:: Extracted entries ::

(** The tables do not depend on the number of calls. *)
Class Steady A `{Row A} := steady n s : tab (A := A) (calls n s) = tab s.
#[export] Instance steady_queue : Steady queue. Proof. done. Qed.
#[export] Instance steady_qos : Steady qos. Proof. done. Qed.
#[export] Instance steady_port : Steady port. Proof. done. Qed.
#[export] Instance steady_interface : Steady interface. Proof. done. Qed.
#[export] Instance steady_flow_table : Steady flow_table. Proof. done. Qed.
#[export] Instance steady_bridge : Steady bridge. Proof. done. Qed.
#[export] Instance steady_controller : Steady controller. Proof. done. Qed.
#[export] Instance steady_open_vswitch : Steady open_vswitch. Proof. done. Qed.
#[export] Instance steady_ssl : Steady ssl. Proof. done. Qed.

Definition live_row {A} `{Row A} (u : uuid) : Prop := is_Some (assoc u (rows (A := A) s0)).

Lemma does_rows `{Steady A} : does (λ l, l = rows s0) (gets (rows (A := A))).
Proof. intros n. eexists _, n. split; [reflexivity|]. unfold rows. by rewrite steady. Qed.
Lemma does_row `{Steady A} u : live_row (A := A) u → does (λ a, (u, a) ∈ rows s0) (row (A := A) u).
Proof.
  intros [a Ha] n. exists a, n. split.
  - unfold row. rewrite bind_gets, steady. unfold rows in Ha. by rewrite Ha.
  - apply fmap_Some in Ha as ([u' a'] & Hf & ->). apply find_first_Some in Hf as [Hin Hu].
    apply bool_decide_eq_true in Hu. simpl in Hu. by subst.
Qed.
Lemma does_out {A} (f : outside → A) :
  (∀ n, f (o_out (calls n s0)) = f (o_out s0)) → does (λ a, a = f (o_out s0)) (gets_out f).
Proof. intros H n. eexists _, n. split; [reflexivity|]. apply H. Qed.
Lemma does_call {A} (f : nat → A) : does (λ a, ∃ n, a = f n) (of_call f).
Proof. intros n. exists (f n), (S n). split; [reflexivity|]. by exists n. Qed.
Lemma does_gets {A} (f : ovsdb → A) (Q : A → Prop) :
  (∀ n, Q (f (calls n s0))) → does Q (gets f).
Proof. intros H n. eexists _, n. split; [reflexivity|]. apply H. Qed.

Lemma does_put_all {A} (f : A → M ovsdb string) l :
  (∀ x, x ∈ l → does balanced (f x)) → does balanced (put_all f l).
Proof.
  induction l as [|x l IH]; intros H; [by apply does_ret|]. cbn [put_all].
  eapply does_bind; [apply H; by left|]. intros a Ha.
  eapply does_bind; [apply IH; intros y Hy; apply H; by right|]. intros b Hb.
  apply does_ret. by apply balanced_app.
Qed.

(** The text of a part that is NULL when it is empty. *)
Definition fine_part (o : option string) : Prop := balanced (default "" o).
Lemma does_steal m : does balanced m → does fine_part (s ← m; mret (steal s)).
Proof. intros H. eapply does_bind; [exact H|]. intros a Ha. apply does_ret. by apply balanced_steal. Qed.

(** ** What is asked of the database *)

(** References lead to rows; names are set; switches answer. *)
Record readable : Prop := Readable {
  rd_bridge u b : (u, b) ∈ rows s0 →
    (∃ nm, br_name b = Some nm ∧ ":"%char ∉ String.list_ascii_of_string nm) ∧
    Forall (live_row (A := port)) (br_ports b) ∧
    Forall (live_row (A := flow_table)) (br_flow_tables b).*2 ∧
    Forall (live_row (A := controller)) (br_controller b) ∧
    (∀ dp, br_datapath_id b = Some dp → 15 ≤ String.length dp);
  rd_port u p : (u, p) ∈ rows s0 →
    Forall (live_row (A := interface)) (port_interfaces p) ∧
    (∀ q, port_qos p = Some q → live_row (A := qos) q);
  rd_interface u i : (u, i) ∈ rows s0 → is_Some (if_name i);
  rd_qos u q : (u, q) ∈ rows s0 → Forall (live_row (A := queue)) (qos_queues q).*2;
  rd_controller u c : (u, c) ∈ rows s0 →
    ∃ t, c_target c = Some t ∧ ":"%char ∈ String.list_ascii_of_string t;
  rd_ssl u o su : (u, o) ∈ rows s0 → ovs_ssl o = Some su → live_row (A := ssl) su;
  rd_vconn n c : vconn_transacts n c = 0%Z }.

:::
:: Extracted entries ::

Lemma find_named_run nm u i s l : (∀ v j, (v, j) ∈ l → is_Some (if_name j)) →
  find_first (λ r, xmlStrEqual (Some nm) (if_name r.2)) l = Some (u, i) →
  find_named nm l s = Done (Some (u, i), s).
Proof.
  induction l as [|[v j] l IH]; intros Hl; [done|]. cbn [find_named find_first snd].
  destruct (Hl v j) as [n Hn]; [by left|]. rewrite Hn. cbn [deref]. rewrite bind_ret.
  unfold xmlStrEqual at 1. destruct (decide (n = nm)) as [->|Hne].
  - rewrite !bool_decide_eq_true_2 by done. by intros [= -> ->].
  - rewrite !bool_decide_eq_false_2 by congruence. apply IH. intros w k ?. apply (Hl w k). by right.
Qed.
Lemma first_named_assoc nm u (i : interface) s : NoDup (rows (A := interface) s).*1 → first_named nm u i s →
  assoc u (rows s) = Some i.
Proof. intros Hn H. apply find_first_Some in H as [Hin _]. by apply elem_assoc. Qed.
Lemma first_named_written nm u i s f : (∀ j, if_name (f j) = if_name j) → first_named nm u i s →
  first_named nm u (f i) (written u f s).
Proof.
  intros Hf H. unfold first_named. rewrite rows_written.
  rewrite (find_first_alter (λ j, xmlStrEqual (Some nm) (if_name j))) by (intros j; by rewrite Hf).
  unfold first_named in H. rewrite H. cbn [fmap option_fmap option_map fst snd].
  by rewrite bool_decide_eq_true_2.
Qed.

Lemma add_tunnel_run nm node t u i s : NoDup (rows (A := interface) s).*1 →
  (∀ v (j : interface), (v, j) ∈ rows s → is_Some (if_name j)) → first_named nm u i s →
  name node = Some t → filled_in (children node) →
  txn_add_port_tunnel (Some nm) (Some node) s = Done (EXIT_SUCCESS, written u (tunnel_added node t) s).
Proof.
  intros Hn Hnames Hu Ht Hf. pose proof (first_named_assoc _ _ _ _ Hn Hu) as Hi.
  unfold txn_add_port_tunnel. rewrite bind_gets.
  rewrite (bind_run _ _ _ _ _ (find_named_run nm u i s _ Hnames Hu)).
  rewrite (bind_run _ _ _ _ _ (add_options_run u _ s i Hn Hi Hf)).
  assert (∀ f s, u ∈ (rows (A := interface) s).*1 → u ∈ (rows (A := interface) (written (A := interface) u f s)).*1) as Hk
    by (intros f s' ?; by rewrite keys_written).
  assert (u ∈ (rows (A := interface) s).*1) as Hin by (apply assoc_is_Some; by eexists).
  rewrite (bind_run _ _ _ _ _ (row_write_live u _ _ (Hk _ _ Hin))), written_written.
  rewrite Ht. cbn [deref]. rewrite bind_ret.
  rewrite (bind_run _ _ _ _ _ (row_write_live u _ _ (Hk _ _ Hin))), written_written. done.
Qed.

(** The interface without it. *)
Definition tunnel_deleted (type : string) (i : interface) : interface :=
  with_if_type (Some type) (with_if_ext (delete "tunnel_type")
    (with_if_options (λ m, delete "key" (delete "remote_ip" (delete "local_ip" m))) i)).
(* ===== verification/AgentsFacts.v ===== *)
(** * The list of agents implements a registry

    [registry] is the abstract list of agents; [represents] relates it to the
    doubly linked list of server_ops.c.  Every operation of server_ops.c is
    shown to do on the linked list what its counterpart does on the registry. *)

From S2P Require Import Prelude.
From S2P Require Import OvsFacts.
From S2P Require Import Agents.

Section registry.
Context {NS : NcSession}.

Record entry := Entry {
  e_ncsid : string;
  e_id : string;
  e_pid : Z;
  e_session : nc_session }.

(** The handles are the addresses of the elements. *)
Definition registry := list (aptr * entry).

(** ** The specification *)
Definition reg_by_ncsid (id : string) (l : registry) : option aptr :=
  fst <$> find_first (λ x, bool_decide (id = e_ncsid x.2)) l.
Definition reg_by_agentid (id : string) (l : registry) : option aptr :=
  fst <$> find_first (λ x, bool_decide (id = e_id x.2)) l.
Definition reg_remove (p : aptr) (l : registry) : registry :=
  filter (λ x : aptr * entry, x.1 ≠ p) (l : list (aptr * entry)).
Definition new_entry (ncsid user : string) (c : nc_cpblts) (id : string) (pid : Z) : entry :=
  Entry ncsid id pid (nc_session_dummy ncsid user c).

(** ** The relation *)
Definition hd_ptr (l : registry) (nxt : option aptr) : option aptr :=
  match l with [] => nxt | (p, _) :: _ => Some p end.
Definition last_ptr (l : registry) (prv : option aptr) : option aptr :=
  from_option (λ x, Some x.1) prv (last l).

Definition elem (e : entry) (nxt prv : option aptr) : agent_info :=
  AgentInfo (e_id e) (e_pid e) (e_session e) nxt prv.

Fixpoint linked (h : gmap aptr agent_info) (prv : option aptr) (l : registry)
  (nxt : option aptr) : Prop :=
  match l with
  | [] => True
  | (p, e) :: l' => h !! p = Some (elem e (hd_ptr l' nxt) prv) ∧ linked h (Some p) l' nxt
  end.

:::
:: Extracted entries ::

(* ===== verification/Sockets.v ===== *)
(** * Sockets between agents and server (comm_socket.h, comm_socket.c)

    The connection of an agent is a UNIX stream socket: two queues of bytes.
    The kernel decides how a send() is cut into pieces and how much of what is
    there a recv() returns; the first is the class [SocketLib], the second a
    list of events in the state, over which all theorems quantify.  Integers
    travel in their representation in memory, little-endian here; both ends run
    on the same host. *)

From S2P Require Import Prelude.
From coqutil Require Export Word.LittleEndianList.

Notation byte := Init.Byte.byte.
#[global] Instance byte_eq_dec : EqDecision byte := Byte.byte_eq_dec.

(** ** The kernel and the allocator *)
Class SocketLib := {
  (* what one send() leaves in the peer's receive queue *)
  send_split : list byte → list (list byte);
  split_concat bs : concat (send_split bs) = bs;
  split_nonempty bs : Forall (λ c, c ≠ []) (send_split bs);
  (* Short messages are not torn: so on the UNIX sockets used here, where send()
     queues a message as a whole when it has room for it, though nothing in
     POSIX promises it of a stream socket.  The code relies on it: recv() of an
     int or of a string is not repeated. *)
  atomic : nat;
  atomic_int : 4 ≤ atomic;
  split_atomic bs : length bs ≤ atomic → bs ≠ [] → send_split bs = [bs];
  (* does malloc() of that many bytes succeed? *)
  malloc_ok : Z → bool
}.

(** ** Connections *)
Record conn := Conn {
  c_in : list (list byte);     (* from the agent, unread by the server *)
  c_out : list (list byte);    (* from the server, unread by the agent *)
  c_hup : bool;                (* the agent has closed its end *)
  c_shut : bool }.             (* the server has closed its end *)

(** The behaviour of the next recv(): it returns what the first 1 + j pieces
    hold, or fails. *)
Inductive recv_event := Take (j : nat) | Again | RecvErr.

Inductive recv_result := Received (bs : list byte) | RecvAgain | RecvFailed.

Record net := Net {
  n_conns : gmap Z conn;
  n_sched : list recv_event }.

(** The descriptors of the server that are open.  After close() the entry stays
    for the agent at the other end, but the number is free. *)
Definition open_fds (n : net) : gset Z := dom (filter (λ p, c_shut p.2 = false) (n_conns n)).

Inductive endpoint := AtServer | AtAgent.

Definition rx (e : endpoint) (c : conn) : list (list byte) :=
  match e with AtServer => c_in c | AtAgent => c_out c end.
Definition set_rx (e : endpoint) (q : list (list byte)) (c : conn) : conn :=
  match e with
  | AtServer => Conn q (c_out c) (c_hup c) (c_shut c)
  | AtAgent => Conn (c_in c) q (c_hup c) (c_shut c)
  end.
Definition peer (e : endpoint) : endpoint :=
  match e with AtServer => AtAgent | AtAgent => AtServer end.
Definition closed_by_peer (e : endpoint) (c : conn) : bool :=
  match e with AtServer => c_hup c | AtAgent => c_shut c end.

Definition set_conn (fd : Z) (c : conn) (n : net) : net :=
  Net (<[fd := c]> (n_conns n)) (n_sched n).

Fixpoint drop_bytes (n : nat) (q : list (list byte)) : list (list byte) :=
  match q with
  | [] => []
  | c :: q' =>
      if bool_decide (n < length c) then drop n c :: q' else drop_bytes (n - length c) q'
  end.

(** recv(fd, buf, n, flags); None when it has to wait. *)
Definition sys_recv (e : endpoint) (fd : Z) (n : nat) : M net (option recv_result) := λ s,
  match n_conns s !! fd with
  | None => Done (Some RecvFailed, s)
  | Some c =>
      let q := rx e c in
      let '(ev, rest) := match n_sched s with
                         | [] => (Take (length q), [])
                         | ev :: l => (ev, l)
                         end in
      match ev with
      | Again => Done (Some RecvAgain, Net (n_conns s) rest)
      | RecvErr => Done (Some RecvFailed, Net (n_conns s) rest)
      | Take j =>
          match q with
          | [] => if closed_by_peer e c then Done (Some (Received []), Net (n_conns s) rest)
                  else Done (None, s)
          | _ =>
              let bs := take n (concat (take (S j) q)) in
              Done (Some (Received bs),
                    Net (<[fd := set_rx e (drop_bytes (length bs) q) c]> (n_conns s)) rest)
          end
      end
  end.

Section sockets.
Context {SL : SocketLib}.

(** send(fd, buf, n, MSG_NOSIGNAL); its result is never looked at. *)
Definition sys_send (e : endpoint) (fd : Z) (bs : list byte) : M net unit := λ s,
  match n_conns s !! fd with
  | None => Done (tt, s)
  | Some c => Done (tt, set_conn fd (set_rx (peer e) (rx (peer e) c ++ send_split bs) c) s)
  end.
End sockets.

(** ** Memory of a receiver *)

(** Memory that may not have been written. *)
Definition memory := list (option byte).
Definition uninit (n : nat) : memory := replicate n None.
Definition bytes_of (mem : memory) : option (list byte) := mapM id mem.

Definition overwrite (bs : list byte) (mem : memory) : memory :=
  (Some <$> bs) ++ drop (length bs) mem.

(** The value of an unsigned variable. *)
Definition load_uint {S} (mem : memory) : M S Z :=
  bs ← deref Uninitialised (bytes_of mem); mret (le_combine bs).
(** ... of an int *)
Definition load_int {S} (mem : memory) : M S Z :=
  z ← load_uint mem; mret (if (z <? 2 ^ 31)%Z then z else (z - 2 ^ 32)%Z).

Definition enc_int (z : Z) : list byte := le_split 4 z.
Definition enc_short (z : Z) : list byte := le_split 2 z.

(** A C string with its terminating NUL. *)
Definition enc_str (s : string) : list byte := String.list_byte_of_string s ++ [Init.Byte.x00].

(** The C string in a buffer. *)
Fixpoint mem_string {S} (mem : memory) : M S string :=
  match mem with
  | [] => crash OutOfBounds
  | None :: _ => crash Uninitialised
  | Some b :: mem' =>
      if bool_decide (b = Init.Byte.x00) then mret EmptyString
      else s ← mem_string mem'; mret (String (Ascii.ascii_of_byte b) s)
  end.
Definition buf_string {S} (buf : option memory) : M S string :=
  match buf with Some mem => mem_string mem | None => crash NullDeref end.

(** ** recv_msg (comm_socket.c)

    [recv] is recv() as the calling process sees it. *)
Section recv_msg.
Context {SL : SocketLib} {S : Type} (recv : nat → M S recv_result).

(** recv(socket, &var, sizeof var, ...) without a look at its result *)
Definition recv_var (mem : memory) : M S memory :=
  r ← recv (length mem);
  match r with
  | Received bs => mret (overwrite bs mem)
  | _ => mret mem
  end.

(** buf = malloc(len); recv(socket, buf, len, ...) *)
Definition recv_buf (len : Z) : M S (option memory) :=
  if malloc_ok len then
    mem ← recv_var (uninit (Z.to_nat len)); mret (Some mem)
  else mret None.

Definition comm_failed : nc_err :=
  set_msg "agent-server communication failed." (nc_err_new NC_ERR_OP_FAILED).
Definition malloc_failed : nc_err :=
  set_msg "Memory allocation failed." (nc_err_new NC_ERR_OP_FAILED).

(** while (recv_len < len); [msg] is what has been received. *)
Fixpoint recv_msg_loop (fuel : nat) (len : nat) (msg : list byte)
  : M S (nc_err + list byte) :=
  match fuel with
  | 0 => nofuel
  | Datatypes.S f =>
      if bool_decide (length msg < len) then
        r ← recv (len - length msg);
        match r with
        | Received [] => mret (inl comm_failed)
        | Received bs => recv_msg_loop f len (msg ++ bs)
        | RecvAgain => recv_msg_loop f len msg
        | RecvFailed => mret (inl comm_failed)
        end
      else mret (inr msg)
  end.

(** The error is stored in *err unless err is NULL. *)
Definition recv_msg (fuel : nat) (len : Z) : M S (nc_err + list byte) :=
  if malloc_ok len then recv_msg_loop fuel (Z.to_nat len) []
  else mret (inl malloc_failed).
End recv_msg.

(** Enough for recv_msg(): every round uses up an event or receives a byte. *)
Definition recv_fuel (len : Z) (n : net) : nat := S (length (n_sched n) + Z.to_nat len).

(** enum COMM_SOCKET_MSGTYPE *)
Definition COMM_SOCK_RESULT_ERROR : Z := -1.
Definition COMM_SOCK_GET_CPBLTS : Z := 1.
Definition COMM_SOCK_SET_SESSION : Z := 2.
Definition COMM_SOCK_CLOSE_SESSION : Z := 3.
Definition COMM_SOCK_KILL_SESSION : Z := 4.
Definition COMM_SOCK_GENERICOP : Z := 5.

:::

What to work on:
Find the word "filter" in the listing above. Copy each line where it appears.

Answer box:
  filter (λ x : aptr * entry, x.1 ≠ p) (l : list (aptr * entry)).
Definition open_fds (n : net) : gset Z := dom (filter (λ p, c_shut p.2 = false) (n_conns n)).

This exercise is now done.